[Collected data entries]
--- START ---

(* ===== verification/Admission.v ===== *)
(** * The global admission counter (internal/resilience/admission.go)

    A lock-free counter: [Acquire] is a compare-and-swap loop, [Release] a compare-and-swap on
    the slot's flag followed by an atomic decrement.  Atomic operations interleave freely, so
    the model is a step relation over the shared words and the program counters of the
    goroutines inside [Acquire] and [Release]; each step is one atomic operation. *)

From stdpp Require Import relations.
From S2P Require Import Prelude.

Local Open Scope Z_scope.

(** Where a goroutine is: about to load, about to swap the value it loaded, or (inside [Release]
    of a slot) about to decrement. *)
Inductive apc :=
| AtLoad
| AtCAS (cur : Z)
| AtDecrement.

Record Admission := mkAdmission {
  a_max : Z;
  a_active : Z;
  (** The [released] flag of each slot handed out. *)
  a_slots : gmap nat bool;
  a_next : nat;
  a_threads : gmap nat apc;
}.

#[global] Instance Admission_settable : Settable Admission := {| eta_of := λ a,
  mkAdmission (a_max a) (a_active a) (a_slots a) (a_next a) (a_threads a) |}.

Definition NewAdmission (max : Z) : Admission := mkAdmission max 0 ∅ 0 ∅.

(** The slot a successful [Acquire] returns. *)
Definition new_slot (a : Admission) : Admission :=
  a <| a_slots := <[a_next a := false]> (a_slots a) |> <| a_next := S (a_next a) |>.

Definition set_thread (a : Admission) (t : nat) (pc : option apc) : Admission :=
  a <| a_threads := partial_alter (λ _, pc) t (a_threads a) |>.

(** Entering [Acquire]: with no cap, one atomic add; otherwise the loop. *)
Definition Acquire_enter (a : Admission) (t : nat) : Admission :=
  if 0 <? a_max a then set_thread a t (Some AtLoad)
  else new_slot (a <| a_active := a_active a + 1 |>).

(** One atomic step of the loop of [Acquire]: the load with the test that follows it, or the
    compare-and-swap.  The goroutine leaves the loop when the cap is reached or the swap succeeds. *)
Definition Acquire_step (a : Admission) (t : nat) (pc : apc) : Admission :=
  match pc with
  | AtLoad =>
      let cur := a_active a in
      if a_max a <=? cur then set_thread a t None else set_thread a t (Some (AtCAS cur))
  | AtCAS cur =>
      if a_active a =? cur then new_slot (set_thread (a <| a_active := cur + 1 |>) t None)
      else set_thread a t (Some AtLoad)
  | AtDecrement => a
  end.

(** The flag of a slot: true when it was released (or the pointer is nil). *)
Definition Slot_Release_cas (a : Admission) (t : nat) (slot : nat) : Admission :=
  match a_slots a !! slot with
  | Some false => set_thread (a <| a_slots := <[slot := true]> (a_slots a) |>) t (Some AtDecrement)
  | _ => a
  end.

Definition Slot_Release_add (a : Admission) (t : nat) : Admission :=
  set_thread (a <| a_active := a_active a - 1 |>) t None.

Definition Admission_Active (a : Admission) : Z := a_active a.
Definition Admission_Limit (a : Admission) : Z := a_max a.

Inductive astep : Admission → Admission → Prop :=
| astep_enter a t : a_threads a !! t = None → astep a (Acquire_enter a t)
| astep_loop a t pc : a_threads a !! t = Some pc → pc ≠ AtDecrement → astep a (Acquire_step a t pc)
| astep_release a t slot : a_threads a !! t = None → astep a (Slot_Release_cas a t slot)
| astep_decrement a t : a_threads a !! t = Some AtDecrement → astep a (Slot_Release_add a t).

(** ** The counter is the number of requests inside. *)

Definition held_slot (released : bool) : bool := negb released.
Definition releasing (pc : apc) : bool := match pc with AtDecrement => true | _ => false end.

Record admission_ok (a : Admission) : Prop := {
  ao_active : a_active a = mcount held_slot (a_slots a) + mcount releasing (a_threads a);
  ao_max : 0 < a_max a → a_active a ≤ a_max a;
  ao_fresh : ∀ s, (a_next a ≤ s)%nat → a_slots a !! s = None;
  ao_cas : ∀ t cur, a_threads a !! t = Some (AtCAS cur) → cur < a_max a;
}.

Lemma set_thread_count a t old new :
  a_threads a !! t = old →
  mcount releasing (a_threads (set_thread a t new))
  = mcount releasing (a_threads a) - match old with Some pc => Z.b2z (releasing pc) | None => 0 end
    + match new with Some pc => Z.b2z (releasing pc) | None => 0 end.
Proof.
  intros Ht. unfold set_thread; simpl. destruct new as [pc|].
  - change (partial_alter (λ _, Some pc) t (a_threads a)) with (<[t := pc]> (a_threads a)).
    destruct old; [rewrite (mcount_insert_Some _ _ _ _ _ Ht)|rewrite (mcount_insert_None _ _ _ _ Ht)]; lia.
  - change (partial_alter (λ _, None) t (a_threads a)) with (delete t (a_threads a)).
    destruct old; [rewrite (mcount_delete _ _ _ _ Ht); lia|rewrite delete_id by done; lia].
Qed.

Lemma set_thread_cas a t new t' cur :
  a_threads (set_thread a t new) !! t' = Some (AtCAS cur) →
  new = Some (AtCAS cur) ∨ a_threads a !! t' = Some (AtCAS cur).
Proof.
  unfold set_thread; simpl. rewrite lookup_partial_alter. case_decide; [by left|by right].
Qed.

Lemma new_slot_ok a :
  (∀ s, (a_next a ≤ s)%nat → a_slots a !! s = None) →
  mcount held_slot (a_slots (new_slot a)) = 1 + mcount held_slot (a_slots a) ∧
  (∀ s, (a_next (new_slot a) ≤ s)%nat → a_slots (new_slot a) !! s = None).
Proof.
  intros Hf. unfold new_slot; simpl. split.
  - by rewrite mcount_insert_None by (by apply Hf).
  - intros s Hs. rewrite lookup_insert_ne by lia. apply Hf. lia.
Qed.

Lemma enter_ok a t : a_threads a !! t = None → admission_ok a → admission_ok (Acquire_enter a t).
Proof.
  intros Ht [Ha Hm Hf Hc]. unfold Acquire_enter. destruct (Z.ltb_spec 0 (a_max a)).
  - split; [|done|done|].
    + rewrite (set_thread_count _ _ _ _ Ht). simpl. lia.
    + intros t' cur [?|?]%set_thread_cas; [done|eauto].
  - set (a1 := a <| a_active := a_active a + 1 |>). destruct (new_slot_ok a1 Hf) as [Hn Hf']. split; [|simpl; lia|done|done].
    rewrite Hn. simpl. lia.
Qed.

Lemma loop_ok a t pc :
  a_threads a !! t = Some pc → pc ≠ AtDecrement → admission_ok a → admission_ok (Acquire_step a t pc).
Proof.
  intros Ht Hpc [Ha Hm Hf Hc]. destruct pc as [|cur|]; [| |done]; simpl.
  - destruct (Z.leb_spec (a_max a) (a_active a)); (split; [rewrite (set_thread_count _ _ _ _ Ht); simpl; lia|done|done|]);
      intros t' cur [[= <-]|?]%set_thread_cas; eauto.
  - destruct (Z.eqb_spec (a_active a) cur) as [<-|].
    + pose proof (Hc _ _ Ht). set (a0 := a <| a_active := a_active a + 1 |>). set (a1 := set_thread a0 t None).
      destruct (new_slot_ok a1 Hf) as [Hn Hf']. split; [|simpl; lia|done|].
      * rewrite Hn. assert (mcount releasing (a_threads (new_slot a1)) = mcount releasing (a_threads a)) as ->
          by (etransitivity; [exact (set_thread_count a0 t _ None Ht)|simpl; lia]).
        simpl. lia.
      * intros t' cur' [?|?]%(set_thread_cas a0); [done|eauto].
    + split; [rewrite (set_thread_count _ _ _ _ Ht); simpl; lia|done|done|].
      intros t' cur' [?|?]%set_thread_cas; [done|eauto].
Qed.

Lemma release_ok a t slot : a_threads a !! t = None → admission_ok a → admission_ok (Slot_Release_cas a t slot).
Proof.
  intros Ht Hok. pose proof Hok as [Ha Hm Hf Hc]. unfold Slot_Release_cas.
  destruct (a_slots a !! slot) as [[|]|] eqn:Hs; [done| |done].
  set (a1 := a <| a_slots := _ |>). split; [|done| |].
  - rewrite (set_thread_count a1 t None (Some AtDecrement) Ht). simpl.
    rewrite (mcount_insert_Some _ _ _ _ _ Hs). simpl. lia.
  - intros s Hs'. simpl in *. rewrite lookup_insert_ne; [by apply Hf|]. intros ->. by rewrite Hf in Hs.
  - intros t' cur [?|?]%(set_thread_cas a1); [done|eauto].
Qed.

Lemma decrement_ok a t : a_threads a !! t = Some AtDecrement → admission_ok a → admission_ok (Slot_Release_add a t).
Proof.
  intros Ht [Ha Hm Hf Hc]. unfold Slot_Release_add. set (a1 := a <| a_active := _ |>). split; [| |done|].
  - rewrite (set_thread_count a1 t (Some AtDecrement) None Ht). simpl. lia.
  - simpl. intros Hp. specialize (Hm Hp). lia.
  - intros t' cur [?|?]%(set_thread_cas a1); [done|eauto].
Qed.

Lemma steps_admission_ok max a : rtc astep (NewAdmission max) a → admission_ok a ∧ a_max a = max.
Proof.
  intros Hs. cut (∀ a0, rtc astep a0 a → admission_ok a0 → admission_ok a ∧ a_max a = a_max a0).
  { intros Hx. apply (Hx _ Hs). split; try done. simpl. lia. }
  clear Hs. induction 1 as [|x y z Hxy _ IH]; intros Hok; [done|].
  destruct IH as [Hz Hmz].
  - destruct Hxy; [by apply enter_ok|by apply loop_ok|by apply release_ok|by apply decrement_ok].
  - split; [done|]. rewrite Hmz. destruct Hxy; simpl; try done.
    + unfold Acquire_enter. by destruct (_ <? _).
    + destruct pc; simpl; [by destruct (_ <=? _)|by destruct (_ =? _)|done].
    + unfold Slot_Release_cas. by destruct (a_slots _ !! slot) as [[]|].
Qed.

(** C39: the global cap.  Under any interleaving of the atomic operations of any number of
    goroutines, the counter equals the slots handed out and not released plus the releases
    that have set their flag and not yet decremented; with a positive cap it never exceeds the
    cap, so at most [max] requests hold a slot; and it never goes negative, however often a slot
    is released. *)
Theorem admission_cap max a :
  rtc astep (NewAdmission max) a →
  Admission_Active a = mcount held_slot (a_slots a) + mcount releasing (a_threads a) ∧
  0 ≤ Admission_Active a ∧
  (0 < max → Admission_Active a ≤ max ∧ mcount held_slot (a_slots a) ≤ max).
Proof.
  intros Hs. apply steps_admission_ok in Hs as [[Ha Hm _ _] <-]. unfold Admission_Active.
  pose proof (mcount_nonneg held_slot (a_slots a)). pose proof (mcount_nonneg releasing (a_threads a)).
  split_and!; [done|lia|]. intros Hp. specialize (Hm Hp). lia.
Qed.

(** Two goroutines load 0 under a cap of one; one swap succeeds, the other retries and is refused. *)
Definition ex_race : Admission :=
  let a := Acquire_enter (Acquire_enter (NewAdmission 1) 0) 1 in
  let a := Acquire_step (Acquire_step a 0 AtLoad) 1 AtLoad in
  Acquire_step (Acquire_step a 0 (AtCAS 0)) 1 (AtCAS 0).

Lemma admission_cap_witness :
  a_threads ex_race !! 1%nat = Some AtLoad ∧ Admission_Active ex_race = 1 ∧ mcount held_slot (a_slots ex_race) ≤ 1.
Proof.
  split; [vm_compute; reflexivity|]. split; [vm_compute; reflexivity|].
  apply (admission_cap 1 ex_race); [|vm_compute; reflexivity].
  eapply rtc_l; [apply (astep_enter _ 0); vm_compute; reflexivity|].
  eapply rtc_l; [apply (astep_enter _ 1); vm_compute; reflexivity|].
  eapply rtc_l; [apply (astep_loop _ 0 AtLoad); [vm_compute; reflexivity|discriminate]|].
  eapply rtc_l; [apply (astep_loop _ 1 AtLoad); [vm_compute; reflexivity|discriminate]|].
  eapply rtc_l; [apply (astep_loop _ 0 (AtCAS 0)); [vm_compute; reflexivity|discriminate]|].
  eapply rtc_l; [apply (astep_loop _ 1 (AtCAS 0)); [vm_compute; reflexivity|discriminate]|].
  apply rtc_refl.
Defined.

--- END ---

# Prompt
Wherever a line contains the string "atomic", copy that line from the data.

# Response to the exercise
    the slot's flag followed by an atomic decrement.  Atomic operations interleave freely, so
    goroutines inside [Acquire] and [Release]; each step is one atomic operation. *)
(** Entering [Acquire]: with no cap, one atomic add; otherwise the loop. *)
(** One atomic step of the loop of [Acquire]: the load with the test that follows it, or the
(** C39: the global cap.  Under any interleaving of the atomic operations of any number of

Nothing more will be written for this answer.